Jesus does not seem to be very observant or care much about what is happening there.  Maybe, he did not even want to be there.  “More at home in the temple” mindset and less at ease “in a social gathering” wedding feast?  Or is he playing coy or does he not quite know what he should do in this particular circumstance?

Well, his mother knows and she seems to jumpstart his ministry.  Clearly, Mary instructs the servers at the banquet “to do whatever he tells you.”  We could imagine Jesus saying, “please mother, not now,” and Mary does not even say please.  “Do whatever he tells you,” pushes Jesus to act. What she is really saying is to “get on with the rest of your life.”  Perhaps, Mary had a better insight into what was next for Jesus than Jesus had.

Today’s Gospel passage ends with a note: “Jesus did the beginning of his signs in Cana in Galilee and so revealed his glory and his disciples believed in him.”  The “glory” that Jesus reveals is more than a “wow” because he did something spectacular.   “What he did” is a sign, and what we do is a sign.  So today is a call to action, to get off the bench of life, to reveal God’s presence and love in our own lives.

Do we need Jesus’ mother to push us out of our doldrums, to get us moving, to wake us up?  What is it that God is waiting for us to do?  Right now!  Today!

We can take some encouragement from our second reading for St. Paul to the Corinthians who reminds us that in addition to the Blessed Mary’s nudge, there is the Holy Spirit who reminds us of our special unique gifts, who reveals the special ways and places for us to be God’s presence, who equips us with our gifts to do good – always for someone else’s benefit.

The key to our spiritual growth and development is to go with the flow of the Spirit in our lives, not to sink into ruts of rivalry, or jealousy, but to welcome each one’s diversity and difference, to bring God’s presence and love to as many people and places that we can.

Remembering Mary’s haunting words: “Do whatever he tells you.”  That means that we have to listen and pay attention.  Being alive is more than doing our own thing.  It is doing God’s thing.

We are not a tool or a slave of God.  We are God’s partner and collaborators.  We hear the Prophecy of Isaiah the Prophet, the prophet to the people of Israel almost 30000 years ago, calling Israel to “be a glorious crown in the hand of God where God called the people “My Delight.”  God says that he wishes to marry each one of us.  It’s not the sex or the gender, it’s the heart to the heart, the joining of God in our lives.   Is that not who Jesus is about – the Incarnation?

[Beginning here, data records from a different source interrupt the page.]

(** ** Findings *)

(** The type assertion does not look at the right operand, and does not tell the
    types apart: an operation on an integer and a decimal passes it and reads the
    wrong member. *)
Lemma mixed_types `{Platform} op a b n n' :
  binary op IntegerPrimitiveType (mkValue (Some IntegerPrimitiveType) (integer a) n)
    (mkValue (Some DecimalPrimitiveType) (decimal b) n') = Undef WrongMember.
Proof.
  destruct op; cbn [binary add subtract multiply divide];
    unfold Integer_add, Integer_subtract, Integer_multiply, Integer_divide; by rewrite assert_any.
Qed.

(** The value of a varchar column holds a boolean; comparing it reads the wrong
    member. *)
Lemma varchar_column `{Platform} cols row i c n v :
  column_at cols i c VarcharPrimitiveType → Z.of_nat i * STRING_SIZE + STRING_SIZE ≤ zlen (row_data row) →
  zlen (row_data row) < 2 ^ 32 →
  getValue row c (mkTable n cols) = Ok (value_of_bool VarcharPrimitiveType true)
  ∧ equals VarcharPrimitiveType (value_of_bool VarcharPrimitiveType true) v = Undef WrongMember.
Proof.
  intros Hc Hlen Hlt. rewrite (getValue_at _ _ i _ VarcharPrimitiveType) by (done || (cbn; unfold Varchar_getSize, STRING_SIZE in *; lia)).
  cbn [type_deserialize getSize]. unfold_sizes. unfold Varchar_deserialize, STRING_SIZE in *.
  rewrite rd_bytes_ok by lia. split; [done|]. unfold equals, Varchar_equals, value_of_bool. by rewrite assert_any.
Qed.

(** Tables that differ only in the types of their columns are equal. *)
Lemma table_eqb_names `{Platform} n cols cols' :
  Forall (λ c, is_Some (data_type c)) cols → Forall (λ c, is_Some (data_type c)) cols' →
  col_name <$> cols = col_name <$> cols' → table_eqb (mkTable n cols) (mkTable n cols') = Ok true.
Proof.
  intros Hc Hc' Heq. unfold table_eqb. cbn [tab_name columns].
  apply (f_equal length) in Heq as Hlen. rewrite !length_fmap in Hlen. rewrite decide_True by done.
  clear Hlen. revert cols' Hc' Heq. induction Hc as [|c cols [t Ht] Hc IH]; intros [|c' cols'] Hc' Heq; try done.
  inversion Hc' as [|? ? [t' Ht'] Hc'']; subst. injection Heq as Hn Heq. cbn [columns_eqb].
  rewrite decide_True, Ht, Ht' by done. cbn [deref]. do 2 ok_step. rewrite decide_True by done. by apply IH.
Qed.

(** The child is moved before its type is read. *)
Lemma binary_constructor_null `{Platform} l r op :
  left_to_right = true → new_BinaryLogicalExpr l r op = Undef NullDeref.
Proof. intros Hl. unfold new_BinaryLogicalExpr. by rewrite Hl. Qed.

(** ** A table of an identifier, a flag and a year *)

Definition flag_year : list Column :=
  [mkColumn (str "flag") (Some BooleanPrimitiveType); mkColumn (str "year") (Some IntegerPrimitiveType)].
Definition id_year : list Column :=
  [mkColumn (str "id") (Some IntegerPrimitiveType); mkColumn (str "year") (Some IntegerPrimitiveType)].

(** year * (id - 20) *)
Definition sample_year_expr : LogicalExpr :=
  BinaryLogicalExpr (Some (ColumnLogicalExpr (str "year") (Some IntegerPrimitiveType)))
    (Some (BinaryLogicalExpr (Some (ColumnLogicalExpr (str "id") (Some IntegerPrimitiveType)))
             (Some (ConstantLogicalExpr (value_of_int IntegerPrimitiveType 20)))
             (Some IntegerPrimitiveType) SUBTRACT))
    (Some IntegerPrimitiveType) MULTIPLY.

Lemma column_at_year cols c :
  cols = flag_year ∨ cols = id_year → c = mkColumn (str "year") (Some IntegerPrimitiveType) →
  column_at cols 1 c IntegerPrimitiveType.
Proof.
  intros Hcols ->. split_and!; [by destruct Hcols as [-> | ->]|done|].
  intros [|j] c' Hj Hc'; [|lia]. by destruct Hcols as [-> | ->]; injection Hc' as <-.
Qed.
(** The strategies return the three nodes as they are afterwards. *)
Definition MergeLeafNode_merge (local : BTreePageLocalInfo) (parent_crumb : Z * Z) (is_left_sib : bool)
    : io BTreePageLocalInfo :=
  t ← get_tree;
  sibling_vals ← lift (LEAF_RECORDS (values (sibling local)));
  node_vals ← lift (LEAF_RECORDS (values (node local)));
  parent_vals ← lift (INTERNAL_CHILDREN (values (local_parent local)));
  if (zlen (keys (sibling local)) =? 0)
     || (max_size t <? zlen (keys (node local)) + zlen (keys (sibling local))) then mret local
  else if is_left_sib then
    let sib := set_values (LeafRecords (sibling_vals ++ node_vals))
                 (set_keys (keys (sibling local) ++ keys (node local)) (sibling local)) in
    _ ← flush_page_of (sibling_pid local) sib;
    par ← (if zlen (keys (local_parent local)) =? 1 then
             vs ← lift (vec_set parent_vals 0 (sibling_pid local));
             mret (set_values (InternalChildren vs) (local_parent local))
           else mret (set_rightmost (sibling_pid local) (local_parent local)));
    vs ← lift (INTERNAL_CHILDREN (values par));
    vs ← lift (vec_pop_back vs);
    ks ← lift (vec_pop_back (keys par));
    mret (mkLocal (node local) (local_node_pid local) sib (sibling_pid local)
            (set_keys ks (set_values (InternalChildren vs) par)) (parent_pid local))
  else
    let nd := set_values (LeafRecords (node_vals ++ sibling_vals))
                (set_keys (keys (node local) ++ keys (sibling local)) (node local)) in
    r ← (if sibling_pid local =? rightmost_ptr (local_parent local) then
           mret (nd, set_rightmost 0 (local_parent local))
         else
           vs ← lift (vec_erase parent_vals parent_crumb.2);
           vs ← lift (vec_set vs parent_crumb.2 (local_node_pid local));
           ks ← lift (vec_erase (keys (local_parent local)) parent_crumb.2);
           mret (set_next (next (sibling local)) nd,
                 set_keys ks (set_values (InternalChildren vs) (local_parent local))));
    let '(nd, par) := r in
    _ ← flush_page_of (local_node_pid local) nd;
    mret (mkLocal nd (local_node_pid local) (sibling local) (sibling_pid local) par (parent_pid local)).
(* ===== verification/Cache.v ===== *)
(** * Cache: which pages of an index the frames of its pool hold

    The operations of a tree fetch pages, which stay in the pool, and flush
    others, which leave it. What the pool holds between two accesses is a
    function of the accesses so far; it is computed here on the roles that the
    pages have in a small tree, so that a whole sequence of accesses is checked
    by evaluation. *)
From stdpp Require Import functions.
From S2P Require Import Prelude Serialize IndexPage Memory Hash NumTable CircularList ClockReplacer Disk Bpm BTree.

Abbreviation dm_of s := (disk_manager (pool s)).

(** The pages of the file before and after a step, but for the page [pid]. *)
Definition other_pages (pid : Z) (s s' : index) : Prop :=
  tree s' = tree s ∧ dm_of s' = dm_of s
  ∧ (∀ q, 0 ≤ q → q ≠ pid → has_page (dm_of s) q (dk s) → page_of (dm_of s) q (dk s') = page_of (dm_of s) q (dk s))
  ∧ (∀ q, has_page (dm_of s) q (dk s) → has_page (dm_of s) q (dk s')).
(** A step that changes no page. *)
Definition same_pages (s s' : index) : Prop :=
  tree s' = tree s ∧ dm_of s' = dm_of s ∧ ∀ p, contents p (dk s') = contents p (dk s).

Lemma page_of_same dm q d d' :
  (∀ p, contents p d' = contents p d) → page_of dm q d' = page_of dm q d.
Proof. intros Hd. unfold page_of, file_of. by rewrite Hd. Qed.
Lemma has_page_same dm q d d' :
  (∀ p, contents p d' = contents p d) → has_page dm q d → has_page dm q d'.
Proof. intros Hd. unfold has_page, file_of. by rewrite Hd. Qed.

Lemma page_of_has dm q d : 0 ≤ q → zlen (page_of dm q d) = PAGE_SIZE → has_page dm q d.
Proof. unfold page_of, has_page, slice, zlen, PAGE_SIZE. rewrite length_take, length_drop. lia. Qed.

(** ** Caches *)

(** The pages in the first frames, named by the values of a type, and the frames
    that pages were flushed from, the last one first. *)
Record cache (R : Type) := mkCache { held : list (option R); unused : list nat }.
Arguments mkCache {R} _ _.
Arguments held {R} _.
Arguments unused {R} _.
#[export] Instance cache_eq `{EqDecision R} : EqDecision (cache R).
Proof. solve_decision. Defined.
(** The cache of a pool without pages. *)
Definition no_pages {R} (n : nat) : cache R := mkCache (replicate n None) [].

(** A sequence of accesses. *)
Inductive access (R : Type) := Fetch (r : R) | Flush (r : R).
Arguments Fetch {R} _.
Arguments Flush {R} _.

(** The frames that remain unused: the replacer finds the first two only. *)
Definition take_frame (i : nat) (l : list nat) : option (list nat) :=
  match l with
  | [] => Some []
  | j :: l =>
      if decide (i = j) then Some l
      else match l with
           | k :: l => if decide (i = k) then Some (j :: l) else None
           | [] => None
           end
  end.

Section caches.
Context `{EqDecision R}.

Definition frame_of (r : R) (c : cache R) : option nat := fst <$> list_find (λ o, o = Some r) (held c).
Definition spare (c : cache R) : option nat := fst <$> list_find (λ o, o = None) (held c).

Definition empty_frame (c : cache R) (i : nat) : bool :=
  match held c !! i with Some (Some _) => false | _ => true end.

(** Fetching a page, which is in the frame that is returned, ... *)
Definition load (r : R) (c : cache R) : option (nat * cache R) :=
  match frame_of r c with
  | Some i => Some (i, c)
  | None =>
      i ← spare c; l ← take_frame i (unused c);
      Some (i, mkCache (<[i := Some r]> (held c)) l)
  end.
(** ... and writing it back. *)
Definition store (r : R) (c : cache R) : option (cache R) :=
  x ← load r c; Some (mkCache (<[x.1 := None]> (held x.2)) (x.1 :: unused x.2)).

Fixpoint accesses (l : list (access R)) (c : cache R) : option (cache R) :=
  match l with
  | [] => Some c
  | Fetch r :: l => x ← load r c; accesses l x.2
  | Flush r :: l => c ← store r c; accesses l c
  end.
End caches.

(** The pages of a tree of at most two leaves, and the pool that has none of them. *)
Inductive role := Meta | Root | LeftLeaf | RightLeaf.
#[export] Instance role_eq : EqDecision role.
Proof. solve_decision. Defined.
Definition empty_cache : cache role := no_pages 4.

(** ** The pool that a cache describes *)

(** [viewed ρ s A c n]: the pages [ρ r] of the roles in the cache [c] are in the
    frames of the pool, with the bytes [A r]; each may be pinned [n] more times, and
    no two roles share a bucket of the page table. *)
Record viewed {R} (ρ : R → Z) (s : index) (A : R → list Z) (c : cache R) (n : Z) : Prop := {
  ca_name : short_name (table_name (dm_of s));
  ca_pids : ∀ r, 0 ≤ ρ r < 10000;
  ca_apart : ∀ r r', ρ r mod pool_size (pool s) = ρ r' mod pool_size (pool s) → r = r';
  ca_pool : ∃ m fs, pool_ok (hp s) (pool s) m fs ∧ f_id <$> fs = Z.of_nat <$> unused c
              ∧ ∀ pid, is_Some (m !! pid) ↔ ∃ i r, held c !! i = Some (Some r) ∧ pid = ρ r;
  ca_size : zlen (held c) ≤ pool_size (pool s);
  ca_free : ∀ i, (i < length (free_list (pool s)))%nat →
              free_list (pool s) !! i = Some (empty_frame c i);
  ca_page : ∀ i r, held c !! i = Some (Some r) → ∃ p, pages (pool s) !! i = Some p
              ∧ data p = A r ∧ page_id p = ρ r ∧ 0 ≤ pin_count p ∧ pin_count p + n < 2 ^ 31;
  ca_once : ∀ i j r, held c !! i = Some (Some r) → held c !! j = Some (Some r) → i = j;
  ca_unused : ∀ i, i ∈ unused c → held c !! i = Some None;
  ca_pins : 0 ≤ n < 2 ^ 31 - 2;
}.

(** The bytes that the pages have in the file, and the pool that agrees with it. *)
Definition on_file {R} (ρ : R → Z) (s : index) (r : R) : list Z := page_of (dm_of s) (ρ r) (dk s).
Abbreviation cached ρ s c n := (viewed ρ s (on_file ρ s) c n).

Lemma take_frame_spec i l l' :
  take_frame i l = Some l' → (l = [] ∧ l' = []) ∨ ∃ k, l !! k = Some i ∧ (k < 2)%nat ∧ l' = delete k l.
Proof.
  destruct l as [|j l]; cbn [take_frame]; [intros [= <-]; by left|]. right.
  case_decide as Hj; [simplify_eq; exists 0%nat; split_and!; [done|lia|done]|].
  destruct l as [|k l]; [done|]. case_decide as Hk; [|done].
  simplify_eq. exists 1%nat. split_and!; [done|lia|done].
Qed.

(** Deleting another element does not make an element disappear. *)
Lemma not_in_delete {A} (l : list A) x j k : l !! k = Some x → x ∉ delete j l → j = k.
Proof.
  intros Hk Hnew. destruct (decide (j = k)) as [|Hne]; [done|]. exfalso. apply Hnew.
  apply list_elem_of_lookup. destruct (decide (k < j)%nat).
  - exists k. by rewrite list_lookup_delete_lt.
  - exists (k - 1)%nat. rewrite list_lookup_delete_ge by lia. by replace (S (k - 1)) with k by lia.
Qed.

Lemma first_free_least free i :
  free !! i = Some true → (∀ j, (j < i)%nat → free !! j = Some false) → first_free free = Some i.
Proof.
  revert i. induction free as [|b free IH]; intros i Hi Hlt; [done|]. destruct i as [|i].
  - by injection Hi as ->.
  - pose proof (Hlt 0%nat ltac:(lia)) as H0. injection H0 as ->. cbn [first_free].
    rewrite (IH i Hi); [done|]. intros j Hj. by apply (Hlt (S j) ltac:(lia)).
Qed.

Lemma frame_of_Some `{EqDecision R} (r : R) c i : frame_of r c = Some i → held c !! i = Some (Some r).
Proof.
  unfold frame_of. destruct (list_find _ _) as [[j o]|] eqn:E; [|done]. intros [= <-].
  by apply list_find_Some in E as (Hj & -> & _).
Qed.
Lemma frame_of_None `{EqDecision R} (r : R) c i : frame_of r c = None → held c !! i ≠ Some (Some r).
Proof.
  unfold frame_of. destruct (list_find _ _) as [?|] eqn:E; [done|]. intros _ Hi.
  apply list_find_None in E. rewrite Forall_lookup in E. by apply (E i (Some r)).
Qed.
Lemma spare_Some {R} (c : cache R) i :
  spare c = Some i → held c !! i = Some None ∧ ∀ j, (j < i)%nat → ∃ r, held c !! j = Some (Some r).
Proof.
  unfold spare. destruct (list_find _ _) as [[j o]|] eqn:E; [|done]. intros [= <-].
  apply list_find_Some in E as (Hj & -> & Hlt). split; [done|]. intros k Hk.
  apply lookup_lt_Some in Hj. destruct (lookup_lt_is_Some_2 (held c) k) as [[r|] Hr]; [lia|by exists r|].
  by destruct (Hlt k None Hr).
Qed.

Lemma load_held `{EqDecision R} (r : R) c i c' : load r c = Some (i, c') → held c' !! i = Some (Some r).
Proof.
  unfold load. destruct (frame_of r c) as [j|] eqn:E; [intros [= -> ->]; by apply frame_of_Some|].
  destruct (spare c) as [j|] eqn:Es; [|done]. cbn. destruct (take_frame j (unused c)) as [l|]; [|done].
  intros [= -> <-]. apply list_lookup_insert_eq. apply spare_Some in Es as [Hs _]. by apply lookup_lt_Some in Hs.
Qed.

(** ** Accesses to the pool *)

Section accesses.
Context `{U : Uninit} `{EqDecision R} (ρ : R → Z).

Lemma view_mono s A c n n' : viewed ρ s A c n → 0 ≤ n' ≤ n → viewed ρ s A c n'.
Proof.
  intros [] Hn. split; try done; [|lia]. intros i r Hi. destruct (ca_page0 i r Hi) as (p & ? & ? & ? & ? & ?).
  exists p. split_and!; [done..|lia].
Qed.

And it’s not just for himself as a person.  It is for all of us.

That’s why his mother Mary tells him today: “Get out there, son.  Start doing what you are supposed to do.  Bring your light.  Show your love.  Let your Father work through you.”

Today is the beginning of the signs.  There is no end to them if we allow Jesus’ signs to live in us, in our lives, in our words, and in our actions.

It will begin for us if we hear Mary’s advice today: “Do whatever he tells you!”  That is what the Rev. Dr. Martin Luther King Jr. did, and tomorrow we have an opportunity to remember all that he let God accomplish in him.

What does God want to accomplish in each of us?